Problem: Output the entries below exactly, from the first line to the line holding "(journalHdr (pg w), journalOff", both included.

** Opening Stored data block **

(* ===== verification/PgCache.v ===== *)
(** * The pager: the pages of a running transaction

    The page cache together with the database file is the content that the client has
    written so far ([pages]), whichever pages were spilled, dropped and read
    again in the meantime. *)

From stdpp Require Import sorting.
From S2P Require Import Prelude Varint Buffer Bitvec PgFile PgImage Pager PgTxn PgHot PgJournal PgRecover PgInv PgWriting.
#[local] Open Scope Z_scope.
#[local] Open Scope c_scope.
#[local] Open Scope list_scope.

(** What the operations on pages leave alone. *)
Definition journal_fields (w : world) :=
  (cf w, jrn (dk w), jnew (dk w), jgone (dk w), jopen (pg w), pageSize (pg w), sectorSize (pg w), dbOrigSize (pg w), aSavepoint (pg w),
   (journalHdr (pg w), journalOff (pg w), nRec (pg w), cksumInit (pg w))).
Definition state_fields (p : Pager) := (eState p, eLock p, errCode p, pInJournal p, setMaster p, mxPgno p, changeCountDone p).

(** What the client has written: the number of pages, and the content of each page. *)
Record snapshot := Snapshot { snap_size : Z; snap_page :> Z → list Z }.

(** The client adds a page, and changes a page. *)
Definition grow_to (g : Z) (A : snapshot) : snapshot := Snapshot (snap_size A `max` g) A.
Definition set_page (g : Z) (d : list Z) (A : snapshot) : snapshot := Snapshot (snap_size A) (λ x, if x =? g then d else A x).

Lemma grow_to_id g A : g ≤ snap_size A → grow_to g A = A.
Proof. intros H. destruct A. unfold grow_to. cbn in *. f_equal. lia. Qed.

(** The bytes that [pager_write_changecounter] changes. *)
Definition counter (g i : Z) : Prop := g = 1 ∧ (24 ≤ i < 28 ∨ 92 ≤ i < 100).

Section Pages.
Context (sz ss n M : Z) (D : list Z) (k : settings).
Hypothesis (Hsz : size_between 512 sz) (Hss : size_between 32 ss) (Hss4 : Z.divide 4 ss) (Hle : ss ≤ sz) (Hn : 0 ≤ n < 2 ^ 31) (HD : zlen D = sz * n) (HbD : bytes_ok D).
Hypothesis (Hk : settings_ok k) (HM : sz * M ≤ 2 ^ 40).

#[local] Abbreviation in_txn := (in_txn sz ss n D k).
#[local] Abbreviation journalling := (journalling sz ss n D k).
#[local] Abbreviation sealed := (sealed sz ss n D k).
#[local] Abbreviation safe := (safe sz ss n D).
#[local] Abbreviation next_header := (next_header sz ss).

Lemma in_txn_same f cs w w' : journal_fields w' = journal_fields w → db_safe sz n D (db (dk w')) cs → in_txn f cs w → in_txn f cs w'.
Proof. unfold journal_fields. intros [= E1 E2 E3 E4 E5 E6 E7 E8 E9 _ _ _ _] Hdb []. split; try congruence; try done. by rewrite E3. Qed.

Lemma journalling_same f cs rs w w' : journal_fields w' = journal_fields w → db_safe sz n D (db (dk w')) cs → journalling f cs rs w → journalling f cs rs w'.
Proof. intros E Hdb []. pose proof (in_txn_same _ _ _ _ E Hdb jl_txn) as Ht. unfold journal_fields in E. injection E as _ _ _ _ _ _ _ _ _ E1 E2 E3 E4. split; try congruence; done. Qed.

Lemma sealed_same f cs w w' : journal_fields w' = journal_fields w → db_safe sz n D (db (dk w')) cs → sealed f cs w → sealed f cs w'.
Proof. intros E Hdb []. pose proof (in_txn_same _ _ _ _ E Hdb se_txn) as Ht. unfold journal_fields in E. injection E as _ _ _ _ _ _ _ _ _ _ E2 _ _. split; try done. congruence. Qed.

(** [d] is the content of page [g] of the file [l]; behind the end of the file there are zeros. *)
Definition page_is (l : list Z) (g : Z) (d : list Z) : Prop := ∀ i, 0 ≤ i < sz → at8 d i = at8 l (page_offset sz g + i).

(** What a reader sees at byte [i] of page [g]. *)
Definition view (w : world) (g i : Z) : Z :=
  match cache w !! g with Some p => at8 (pData p) i | None => at8 (now (db (dk w))) (page_offset sz g + i) end.

Record page_ok (cs : list chunk) (rs : list (Z * list Z)) (w : world) (g : Z) (p : PgHdr) : Prop := {
  po_pgno : 1 ≤ g ≤ PAGER_MAX_PGNO;
  po_mj : g ≠ PENDING_BYTE / sz + 1;
  po_max : g ≤ M;
  po_len : zlen (pData p) = sz;
  po_write : dontWrite p = false;
  po_clean : dirty p = false → page_is (now (db (dk w))) g (pData p);
  po_dirty : dirty p = true → g ≤ dbSize (pg w) ∧ (g ≤ n → g ∈ (all_recs cs ++ rs).*1) }.

(** The pages of a transaction that has journalled the records of [cs] and [rs]; those of
    [rs] have not reached the disk. [A] is the content the client has written. *)
Record pages (cs : list chunk) (rs : list (Z * list Z)) (A : snapshot) (w : world) : Prop := {
  ps_err : errCode (pg w) = SQLITE_OK;
  ps_size : pageSize (pg w) = sz;
  ps_low : n ≤ dbFileSize (pg w);
  ps_mid : dbFileSize (pg w) ≤ dbSize (pg w);
  ps_high : dbSize (pg w) ≤ M;
  ps_mx : mxPgno (pg w) ≤ M;
  ps_count : dbSize (pg w) = snap_size A;
  ps_vers : zlen (dbFileVers (pg w)) = 16;
  ps_file : zlen (now (db (dk w))) = sz * dbFileSize (pg w);
  ps_cached : ∀ g p, cache w !! g = Some p → page_ok cs rs w g p;
  ps_new : ∀ g, g ∈ rs.*1 → ∃ p, cache w !! g = Some p ∧ dirty p = true ∧ needSync p = true;
  ps_last : dbFileSize (pg w) < dbSize (pg w) → ∃ p, cache w !! dbSize (pg w) = Some p ∧ dirty p = true;
  ps_view : ∀ g i, 1 ≤ g → 0 ≤ i < sz → ¬ counter g i → view w g i = at8 (A g) i }.

Lemma pages_en cs rs A w h : pages cs rs A w → pages cs rs A (set_en h w).
Proof. intros []. split; try done. intros g p H. destruct (ps_cached0 g p H). by split. Qed.

(** ** Writing a page to the database file *)

Lemma other_page l g g' a i : 1 ≤ g → 1 ≤ g' → g' ≠ g → zlen a ≤ sz → 0 ≤ i < sz →
  at8 (write_at l (Z.to_nat (page_offset sz g)) a) (page_offset sz g' + i) = at8 l (page_offset sz g' + i).
Proof. intros Hg Hg' Hne Ha Hi. pose proof (proj1 Hsz). unfold page_offset. rewrite at8_write_at by nia. rewrite decide_False; [done|]. nia. Qed.

Lemma db_safe_write f cs g a : db_safe sz n D f cs → cs ≠ [] → 1 ≤ g → (g ≤ n → g ∈ (all_recs cs).*1) → zlen a ≤ sz → sz * g ≤ 2 ^ 40 →
  db_safe sz n D (file_write (page_offset sz g) a f) cs.
Proof.
  intros [S1 S2 S3] Hcs Hg Hin Ha Hmax. pose proof (proj1 Hsz) as Lsz. split; [done|..].
  - intros v [Hv|[Ha0 ->]]%versions_write; [by apply S2|]. rewrite write_at_length by done. pose proof (S2 _ (now_in f)). unfold page_offset. nia.
  - intros v g' [Hv|[Ha0 ->]]%versions_write Hg'; [by apply S3|]. destruct (decide (g' = g)) as [->|Hne]; [left; apply Hin; lia|].
    destruct (S3 _ g' (now_in f) Hg') as [?|Hs]; [by left|right]. intros i Hi. rewrite <- Hs by done. replace i with (page_offset sz g' + (i - page_offset sz g')) by lia. apply other_page; lia.
Qed.

(** The change counter of page 1. *)
Lemma with_counter_ok vers d : zlen vers = 16 → zlen d = sz → ∃ d', with_counter vers d = Ret d' ∧ zlen d' = sz ∧ ∀ i, 0 ≤ i < sz → ¬ counter 1 i → at8 d' i = at8 d i.
Proof.
  intros Hv Hd. pose proof (proj1 Hsz) as Lsz. unfold with_counter. assert (∃ v, sqlite3Get4byte vers = Ret v) as [v ->].
  { destruct vers as [|a [|b [|c [|e vers]]]]; try (cbn in Hv; lia). eexists. reflexivity. }
  cbn [mbind outcome_bind]. set (x := sqlite3Put4byte (u32 (v + 1))). set (y := sqlite3Put4byte SQLITE_VERSION_NUMBER). assert (length x = 4%nat ∧ length y = 4%nat) as [Lx Ly] by done. clearbody x y.
  rewrite put_slice_ok by lia. cbn [mbind outcome_bind]. assert (length (splice d 24 x) = length d) as L1 by (apply splice_length; lia).
  rewrite put_slice_ok by lia. cbn [mbind outcome_bind]. assert (length (splice (splice d 24 x) 92 x) = length d) as L2 by (rewrite splice_length; lia).
  rewrite put_slice_ok by lia. eexists. split; [done|]. split; [rewrite splice_length; lia|]. intros i Hi Hc. unfold counter in Hc.
  rewrite !splice_out; lia || done.
Qed.

(** The change counter is set in page 1 before it is written. *)
Lemma set_counter_any cs rs A w g p : pages cs rs A w → cache w !! g = Some p →
  returns ((if g =? 1 then pager_write_changecounter g else mret ()) w)
    (λ _ w', ∃ d, w' = set_cache (λ c, <[g := set_data d p]> c) w ∧ zlen d = sz ∧ ∀ i, 0 ≤ i < sz → ¬ counter g i → at8 d i = at8 (pData p) i).
Proof.
  intros Hp Hg. pose proof (ps_cached _ _ _ _ Hp g p Hg) as Hok. destruct (Z.eqb_spec g 1) as [->|Hne].
  - unfold pager_write_changecounter, page. rewrite (bind_gets _ _ _ p) by (by rewrite Hg). prun. destruct (with_counter_ok (dbFileVers (pg w)) (pData p)) as (d & Ed & Hl & Hd); [apply Hp|apply Hok|].
    rewrite (bind_lift _ _ _ _ Ed). apply returns_ret. exists d. split; [|done]. unfold set_cache. f_equal. by apply alter_alt_Some.
  - apply returns_mret. exists (pData p). split; [|split; [apply Hok|done]]. replace (set_data (pData p) p) with p by (by destruct p). unfold set_cache. rewrite insert_id by done. by destruct w.
Qed.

** Closing Stored data block **

Written response:
(* ===== verification/PgCache.v ===== *)
(** * The pager: the pages of a running transaction

    The page cache together with the database file is the content that the client has
    written so far ([pages]), whichever pages were spilled, dropped and read
    again in the meantime. *)

From stdpp Require Import sorting.
From S2P Require Import Prelude Varint Buffer Bitvec PgFile PgImage Pager PgTxn PgHot PgJournal PgRecover PgInv PgWriting.
#[local] Open Scope Z_scope.
#[local] Open Scope c_scope.
#[local] Open Scope list_scope.

(** What the operations on pages leave alone. *)
Definition journal_fields (w : world) :=
  (cf w, jrn (dk w), jnew (dk w), jgone (dk w), jopen (pg w), pageSize (pg w), sectorSize (pg w), dbOrigSize (pg w), aSavepoint (pg w),
   (journalHdr (pg w), journalOff (pg w), nRec (pg w), cksumInit (pg w))).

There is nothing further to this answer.